The cast is diverse and entertaining. We get chapters from each of their perspectives, as well as their backstories. In Christie-fashion it seems like they all have means, motive, and opportunity. It’s a traditional whodunnit with a scifi twist. And the science fiction elements aren’t just set dressing: cloning in particular is vital to the plot, and there’s a lot of political drama as well. I found the discussions about the ethics of cloning and clones’ rights to be the best part of the books, and I wish there had been a little more focus on that.

I was really enjoying this until about the 60% mark, when things started to fall apart. Then again, this has mostly very positive reviews, so I think most people will not have my issues. In short: everything is too neat. It comes together so cleanly, and the reader is never given the opportunity to put the pieces together themselves. Every reveal is handed to us on a silver platter. There will be a backstory scene that hints as to motive, and then we get a character discussing what it means in length. I like a bit of a challenge in my mystery novels, and this flips from a moody mystery to a fast-paced scifi thriller about halfway through. I think it just tried to do too many things: murder mystery, character study, political and ethical discussions, intense action scenes… you need at least another 100 pages to execute all those things successfully.

If I went into this expecting a bit of a fluffy fast ride, I think I would have enjoyed it more. I was expecting more of a horror/mystery vibe (which admittedly is what the first few chapters serve up). If you don’t want deep, meaningful reveals and are okay with everything wrapped up in a big neat bow, this would probably be very enjoyable. It’s not a bad book… just a flawed one that left me feeling cold.

Lipstick Rating 3 Full





The Drawing of The Three, by Stephen King. Finished February 7th. This is the second book in the Dark Tower series, and if the character names weren’t the same I don’t know if I would ever guess they were in the same world. The Drawing of The Three is so drastically different in every way: mood, tone, writing style, plot, world… obviously there’s nothing specific I can talk about without spoilers, but it just goes off in a totally different direction.

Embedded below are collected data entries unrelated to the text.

(* ===== verification/Chrono.v ===== *)
(** The parts of the [chrono] and [cron] crates the program calls, as
    interfaces: the operations are parameters, and the laws are the documented
    behaviour the code relies on.

    A [DateTime<Utc>] and a [TimeDelta] are numbers of nanoseconds. *)

From S2P Require Import Prelude Text.

(** ** [chrono] *)

Class ChronoOps := {
  (** [DateTime::checked_add_signed]. *)
  checked_add_signed : Z -> Z -> option Z;
  (** [TimeDelta::from_std]. *)
  delta_from_std : Z -> option Z;
  (** [TimeDelta::num_milliseconds]. *)
  num_milliseconds : Z -> Z;
  (** [DateTime::timestamp]: whole seconds. *)
  timestamp : Z -> Z;
  (** [DateTime::from_timestamp(secs, 0)]. *)
  from_timestamp : Z -> option Z;
}.

Class ChronoLaws (C : ChronoOps) := {
  (** The representable dates, [MIN_UTC] to [MAX_UTC]. *)
  date_min : Z;
  date_max : Z;
  (** About 262 thousand years around the epoch. *)
  date_bounds : - (10 ^ 13 * NANOS_PER_SEC) <= date_min /\ date_max <= 10 ^ 13 * NANOS_PER_SEC;
  checked_add_signed_spec t d :
    checked_add_signed t d = if in_range date_min date_max (t + d) then Some (t + d) else None;
  (** [TimeDelta::MAX] is [i64::MAX] milliseconds. *)
  delta_from_std_spec d :
    0 <= d -> delta_from_std d = if d <=? i64_max * NANOS_PER_MILLI then Some d else None;
  num_milliseconds_spec d : num_milliseconds d = Z.quot d NANOS_PER_MILLI;
  timestamp_spec t : timestamp t = t / NANOS_PER_SEC;
  from_timestamp_spec s :
    from_timestamp s =
      if in_range date_min date_max (s * NANOS_PER_SEC) then Some (s * NANOS_PER_SEC) else None;
}.

Definition in_date_range {C} `{!ChronoLaws C} (t : Z) : Prop := date_min <= t <= date_max.

(** ** [cron] *)

Class CronOps := {
  CronSchedule : Type;
  (** [CronSchedule::from_str], with the text of its error. *)
  cron_from_str : list Z -> result (list Z) CronSchedule;
  (** [schedule.after(&t).next()]. *)
  cron_after : CronSchedule -> Z -> option Z;
}.

Class CronLaws (K : CronOps) := {
  (** The next occurrence is strictly later, on a whole second. *)
  cron_after_gt c t o : cron_after c t = Some o -> t < o;
  cron_after_second c t o : cron_after c t = Some o -> o mod NANOS_PER_SEC = 0;
  (** It is the first one: it stays the answer until it is reached. *)
  cron_after_first c t u o : cron_after c t = Some o -> t <= u < o -> cron_after c u = Some o;
  (** A schedule that has run out stays run out. *)
  cron_after_none c t u : cron_after c t = None -> t <= u -> cron_after c u = None;
}.

(** ** A concrete instance of both, for witnesses

    Dates range over the years [chrono] documents; every cron expression is
    "every minute", which the laws allow. *)

#[export] Instance utc_ops : ChronoOps := {|
  checked_add_signed t d :=
    if in_range (-8334601228800 * NANOS_PER_SEC) (8210266876799 * NANOS_PER_SEC + 999999999) (t + d)
    then Some (t + d) else None;
  delta_from_std d := if d <=? i64_max * NANOS_PER_MILLI then Some d else None;
  num_milliseconds d := Z.quot d NANOS_PER_MILLI;
  timestamp t := t / NANOS_PER_SEC;
  from_timestamp s :=
    if in_range (-8334601228800 * NANOS_PER_SEC) (8210266876799 * NANOS_PER_SEC + 999999999)
         (s * NANOS_PER_SEC)
    then Some (s * NANOS_PER_SEC) else None;
|}.

#[export] Instance utc_laws : ChronoLaws utc_ops.
Proof.
  refine {| date_min := -8334601228800 * NANOS_PER_SEC;
            date_max := 8210266876799 * NANOS_PER_SEC + 999999999 |}; try reflexivity.
  vm_compute. split; discriminate.
Defined.

Definition MINUTE : Z := 60000000000.

#[export] Instance minutely_ops : CronOps := {|
  CronSchedule := unit;
  cron_from_str _ := Ok tt;
  cron_after _ t := Some ((t / MINUTE + 1) * MINUTE);
|}.

#[export] Instance minutely_laws : CronLaws minutely_ops.
Proof.
  constructor; simpl; unfold MINUTE, NANOS_PER_SEC in *.
  - intros [] t o [= <-]. pose proof (Z.mod_pos_bound t 60000000000).
    pose proof (Z.div_mod t 60000000000). lia.
  - intros [] t o [= <-].
    replace (_ * 60000000000) with ((t / 60000000000 + 1) * 60 * 1000000000) by lia.
    apply Z.mod_mul. lia.
  - intros [] t u o [= <-] Hu. do 3 f_equal.
    pose proof (Z.mod_pos_bound t 60000000000). pose proof (Z.div_mod t 60000000000).
    symmetry. apply (Z.div_unique _ _ _ (u - t / 60000000000 * 60000000000)); lia.
  - done.
Qed.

Thankfully, that change works like a charm! While The Gunslinger is a desolate feeling novel with more stories than action, TDoTT is action-packed and rapid-fire paced. We bounce around a lot in the narrative, and King really keeps you on your toes. While reading this I still had no idea what was going on in the overarching plot (and lemme tell you, you don’t get a good hint until book 4) but I loved every second of it. I’m just here for whatever crazy rollercoaster ride King has planned for his Constant Reader.

Lipstick Rating 4 And 1 Half





A Perfect Crime, by A Yi. Finished February 7th. This is the story of a teenage boy who hates his life and decides to kill somebody. That’s… that’s pretty much it. He plans a murder, commits a murder, goes on the run, etc. It’s exactly what it says on the box. And, like much Asian crime fiction, this is whydunnit rather than a whodunnit–because obviously we know who did it and how it was done because our protagonist is the criminal. The core “mystery” of the novel is why he committed the crime, because he’s very vague about his intentions. We’re in his head, but it’s clear that his narration is intentionally misleading (so there is an element of the unreliable narrator).

I found something in this book severely lacking. I think there was just no soul to it. Sure, we’re in the head of a sociopath, but the narration is as bland as his personality. There’s no connection between reader and protagonist. It’s definitely possible to make a murderer relateable (or at least entertaining), but I think the goal here was to create an almost alien protagonist that was impossible to identify with. In which case… success, I guess? But it doesn’t make for a very engaging read.

The writing was decent and it was paced well, so I don’t want to knock it down below 3 stars. And I didn’t hate reading it… but I didn’t enjoy it either. It was an entirely neutral reading experience. I do think the final “why I did it” reveal was well done, but it also lacked any element of surprise. While our narrator is trying to hide his motives for the “big reveal” any intuitive reader will guess why long before he decides to tell us. So there’s no wow moment, just another “that was well written but I don’t care at all” type of scene.

Lipstick Rating 3 Full





The Kingdom, by Fuminori Nakamura. Finished February 8th. I really love Asian crime fiction, so I was very disappointed to read 2 bland books in a row from the genre. I didn’t love A Perfect Crime, and I actually had very similar issues with this novel. Which is funny, since I read them back-to-back.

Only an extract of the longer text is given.